Performance optimisation using state/store APIs

Performance optimisation using state/store APIs

Cloud_Edition_button.webp

This section describes useful information related to objects used by Usage Engine Functions.

Store vs state

The Script Function provides different ways of state management. Two popular options are by interacting with the store and state API.

Use state during execution for high-performance in-memory storage and use store when the data should be persisted.

When dealing with persistence within a Script function, a common approach is to use store/sharedStore API. This is a fail-safe way of storing the data.

Hint!
Use the store/sharedStore API cautiously and avoid frequent use, as it can significantly impact performance.

A common practice when running a batch stream is to read from the store/sharedStore for every record, update the value and then write the same key in the store. This results in one read and write operation for every record. Processing a file with 10000 records would result in 20000 store/sharedStore operations.
Instead, a suggestion would be to use the state object to store the state in memory and only read and write to the store/sharedStore when required. The state object is much faster than store/sharedStore object.

Example - How to use state and store: recommended

 We recommend using state during transform and store in flush. 

The code snippet below shows two store operations regardless of the number of records passing through the transform.

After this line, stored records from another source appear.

Lemma readRoot_ok mp w w' l : readRootControllers mp w = (w', Ok l) →
  w' = w ∧ ∃ data, (cg_ReadFile (FJoin [mp; "cgroup.controllers"]) w).2 = Ok data ∧ l = Fields data.
Proof.
  intros E. unfold readRootControllers in E. apply st_try_ok in E as (w1 & data & E1 & E).
  pose proof (law_ReadFile (FJoin [mp; "cgroup.controllers"]) w) as Hr. rewrite E1 in Hr. cbn in Hr. subst. unfold st_ret in E. injection E as <- <-.
  rewrite E1. eauto.
Qed.

Lemma elem_of_intersect x want have : x ∈ intersectControllers want have ↔ x ∈ want ∧ x ∈ have.
Proof. unfold intersectControllers. rewrite list_elem_of_filter, elem_of_list_to_set. tauto. Qed.

(** when delegating controllers on a group succeeds, the set reported is the requested
    one less what the root of the hierarchy does not advertise, in the requested order, and
    every controller reported is enabled in the group's own subtree control file, so that the
    groups below inherit it. *)
Theorem delegates_requested ml gl wanted c c' enabled :
  Forall seg_ok ml → Forall seg_ok gl →
  EnsureSubtreeControllers (render_path gl) (render_path ml) wanted c = (c', Ok enabled) →
  enabled `sublist_of` wanted ∧
  (wanted ≠ [] → ∃ data, (cg_ReadFile (FJoin [render_path ml; "cgroup.controllers"]) (cgc_world c)).2 = Ok data ∧
    ∀ x, x ∈ enabled ↔ x ∈ wanted ∧ x ∈ Fields data) ∧
  ∀ x, x ∈ enabled → x ∈ kernel_subtree (cgc_world c') (render_path (ml ++ gl ++ ["cgroup.subtree_control"])).
Proof.
  intros Hm Hg E. unfold EnsureSubtreeControllers in E. apply st_try_ok in E as (c1 & u & E1 & E). apply st_fail_ok in E1 as [-> _].
  destruct wanted as [|y wanted]; [unfold st_ret in E; injection E as <- <-; repeat split; [done|done|set_solver]|].
  unfold st_bind at 1 in E. rewrite effective_given in E by done. apply st_try_ok in E as (c2 & available & E1 & E).
  apply st_wrap_ok, in_host_ok, readRoot_ok in E1 as [_ (data & Ed & ->)]. cbn zeta in E.
  apply st_try_ok in E as (c3 & [] & E1 & E). unfold st_ret in E. injection E as <- <-.
  split; [apply sublist_filter|]. split; [intros _; exists data; split; [done|]; intros x; apply elem_of_intersect|].
  assert (Hb : Forall word (intersectControllers (y :: wanted) (Fields data))).
  { apply Forall_forall. intros x [_ Hx]%elem_of_intersect. by apply (Fields_words data). }
  destruct (applySubtree_ok ml gl _ _ _ Hm Hg Hb E1) as [Hs|Hn]; intros x Hx; [apply Hs, elem_of_list_to_set, Hx|rewrite Hn in Hx; set_solver].
Qed.

(** *** Containment *)

(** a group the client accepts names a path below the mount point: no path element of it
    climbs out of the hierarchy, whatever the text of the group. *)
Theorem accepted_group_contained ml group c c' path :
  Forall seg_ok ml → CgroupPath group (render_path ml) c = (c', Ok path) →
  c' = c ∧ ∃ gl, Forall seg_ok gl ∧ group = render_path gl ∧ path = render_path (ml ++ gl).
Proof.
  intros Hm E. unfold CgroupPath in E. apply st_try_ok in E as (c1 & u & E1 & E). apply st_fail_ok in E1 as [-> Hv].
  unfold st_bind in E. rewrite effective_given in E by done. unfold st_ret in E. injection E as <- <-. split; [done|].
  unfold validateGroupPath in Hv. destruct (String.eqb group ""); [done|]. apply law_VerifyGroupPath in Hv as [Hp Hc].
  destruct (Clean_rooted group Hp) as (gl & Hg & Eg). rewrite Hc in Eg. exists gl. subst group. by rewrite group_path_render.
Qed.

(** *** The pre-flight *)

(** Required controllers keep their place and each gets one status. *)
Definition classified (advertised enabled : gset string) (x : string) : Status :=
  if bool_decide (x ∈ enabled) then StatusEnabled
  else if bool_decide (x ∉ advertised) then StatusKernelMissing
  else StatusNeedsDelegation.

Lemma check_each_readonly root adv en l r w :
  let r' := (check_each root None adv en l r w).2 in
  (check_each root None adv en l r w).1 = w ∧ chk_Required r' = chk_Required r ∧
  ∀ x, status_of r' x = if bool_decide (x ∈ l) then classified adv en x else status_of r x.
Proof.
  cbn zeta. revert r. induction l as [|y l IH]; intros r; [done|]. cbn [check_each]. unfold classified.
  destruct (bool_decide (y ∈ en)) eqn:E1; [|destruct (bool_decide (y ∉ adv)) eqn:E2]; cbn zeta;
    (match goal with |- context [check_each root None adv en l ?q w] => destruct (IH q) as (Ew & Er & Es) end;
     split; [done|]; split; [done|]; intros x; rewrite Es; unfold classified, status_of; cbn [chk_Status];
     destruct (decide (x = y)) as [->|Hxy];
     [rewrite lookup_insert_eq, ?E1, ?E2, (bool_decide_eq_true_2 (y ∈ y :: l)) by set_solver; by destruct (bool_decide (y ∈ l))
     |rewrite lookup_insert_ne by done; rewrite (bool_decide_ext (x ∈ y :: l) (x ∈ l)) by set_solver; done]).
Qed.

Lemma readControllers_ok f w w' l : readControllers f w = (w', Ok l) →
  w' = w ∧ ∃ data, (cg_ReadFile f w).2 = Ok data ∧ (list_to_set l : gset string) = list_to_set (Fields data).
Proof.
  intros E. unfold readControllers in E. apply st_try_ok in E as (w1 & data & E1 & E). pose proof (law_ReadFile f w) as Hr. rewrite E1 in Hr.
  cbn in Hr. subst. unfold st_ret in E. injection E as <- <-. rewrite E1. split; [done|]. exists data. split; [done|].
  apply set_eq. intros x. rewrite !elem_of_list_to_set. by rewrite merge_sort_Permutation.
Qed.

Lemma chk_OK_spec r : chk_OK r = true ↔ ∀ x, x ∈ chk_Required r → resolved (status_of r x) = true.
Proof.
  unfold chk_OK, Unresolved. split.
  - intros E x Hx. destruct (resolved (status_of r x)) eqn:Ex; [done|]. assert (Hf : x ∈ filter (fun y => resolved (status_of r y) = false) (chk_Required r))
      by by apply list_elem_of_filter. destruct (filter _ _); [by apply elem_of_nil in Hf|done].
  - intros Hall. destruct (filter _ _) as [|y l] eqn:Ef; [done|]. assert (Hf : y ∈ filter (fun y => resolved (status_of r y) = false) (chk_Required r))
      by (rewrite Ef; set_solver). apply list_elem_of_filter in Hf as [Hy Hr]. rewrite (Hall y Hr) in Hy. done.
Qed.

(** without a probe the check only reads: the host is left as it was, every required
    controller is classified by the two files exactly, and the check passes exactly when every
    required controller is already enabled. *)
Theorem check_readonly_exact ml required w w' r :
  Forall seg_ok ml → Check_cgroups (render_path ml) required None w = (w', Ok r) →
  w' = w ∧ chk_Required r = required ∧
  (∃ data, (cg_ReadFile (FJoin [render_path ml; "cgroup.controllers"]) w).2 = Ok data ∧
    ∀ x, x ∈ required → status_of r x = classified (list_to_set (Fields data)) (kernel_subtree w (render_path (ml ++ ["cgroup.subtree_control"]))) x) ∧
  (chk_OK r = true ↔ ∀ x, x ∈ required → x ∈ kernel_subtree w (render_path (ml ++ ["cgroup.subtree_control"]))).
Proof.
  intros Hm E. unfold Check_cgroups in E. apply st_try_ok in E as (w1 & adv & E1 & E). apply st_wrap_ok, readControllers_ok in E1 as [-> (d1 & Ed1 & Hadv)].
  apply st_try_ok in E as (w1 & en & E1 & E). apply st_wrap_ok, readControllers_ok in E1 as [-> (d2 & Ed2 & Hen)].
  rewrite subtree_file in Ed2 by done. apply law_subtree in Ed2; [|apply HasSuffix_render]. rewrite Ed2 in Hen. rewrite Hadv, Hen in E.
  set (r0 := {| chk_HostRoot := _ |}) in E. unfold st_bind in E.
  match type of E with context [check_each ?a ?b ?c ?d ?e ?f] => destruct (check_each_readonly a c d e f w) as (Hw & Hr & Hs) end.
  destruct (check_each _ _ _ _ _ _ _) as [w2 r2]. cbn [fst snd] in *. unfold st_ret in E. injection E as <- <-.
  assert (Hst : ∀ x, x ∈ required → status_of r2 x = classified (list_to_set (Fields d1)) (kernel_subtree w (render_path (ml ++ ["cgroup.subtree_control"]))) x).
  { intros x Hx. by rewrite Hs, bool_decide_eq_true_2. }
  split; [done|]. split; [done|]. split; [eauto|]. rewrite chk_OK_spec, Hr. cbn [chk_Required r0]. apply forall_proper. intros x.
  split; intros Hx Hin; specialize (Hx Hin).
  - rewrite (Hst x Hin) in Hx. unfold classified in Hx. destruct (bool_decide _) eqn:Eb in Hx; [by apply bool_decide_eq_true in Eb|].
    by destruct (bool_decide _) in Hx.
  - rewrite (Hst x Hin). unfold classified. by rewrite bool_decide_eq_true_2.
Qed.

// transform if (state.stream.sum === undefined) {   let sum = await store.get('sum');   if (sum === null) {     sum = 0;   }   state.stream.sum = sum; }   state.stream.sum += payload.value;   await push({ sum: state.stream.sum });   // flush await store.set('sum', state.stream.sum);

Example - How to use state and store: not recommended

The code snippet below shows a bad example. We do not recommend using this code: 

// transform let sum = await store.get('sum'); if (sum === null) {   sum = 0; }   sum += payload.value;   await store.set('sum', sum);   await push({ sum });

Best practices to avoid stateful stream design

Real-time streams that use the state variable when using the Script Function risk losing data stored in the memory if there is a stream execution issue. When a stream aborts or fails for any reason, using the state variable will not help since it is temporary and only available during a single execution of a stream. 

To prevent data loss during a service interruption or stream failure in real-time streams we recommend using the store or shareStore variables in the Script Function. This is particularly helpful when running multiple instances of the same stream for load balancing. 

Use case

Let's look at an example of using real-time streams for an electric vehicle charging station. When a vehicle charges at the station, usage data is generated and pushed to the Kubernetes server of Usage Engine.

The data is then sent to a real-time stream for processing. Multiple real-time streams are configured to ensure reliable handling, even during system downtime, such as a stream failure.

In the Script function, the store or sharedStore variables are used to store usage data from the charging station in a MongoDB database. This allows the data to be shared across other real-time streams or instances in Usage Engine, reducing the risk of data loss.

By contrast, using the state variable would limit data storage to a specific instance. If that instance fails, the data could be lost since the state variable is tied to the stream's execution.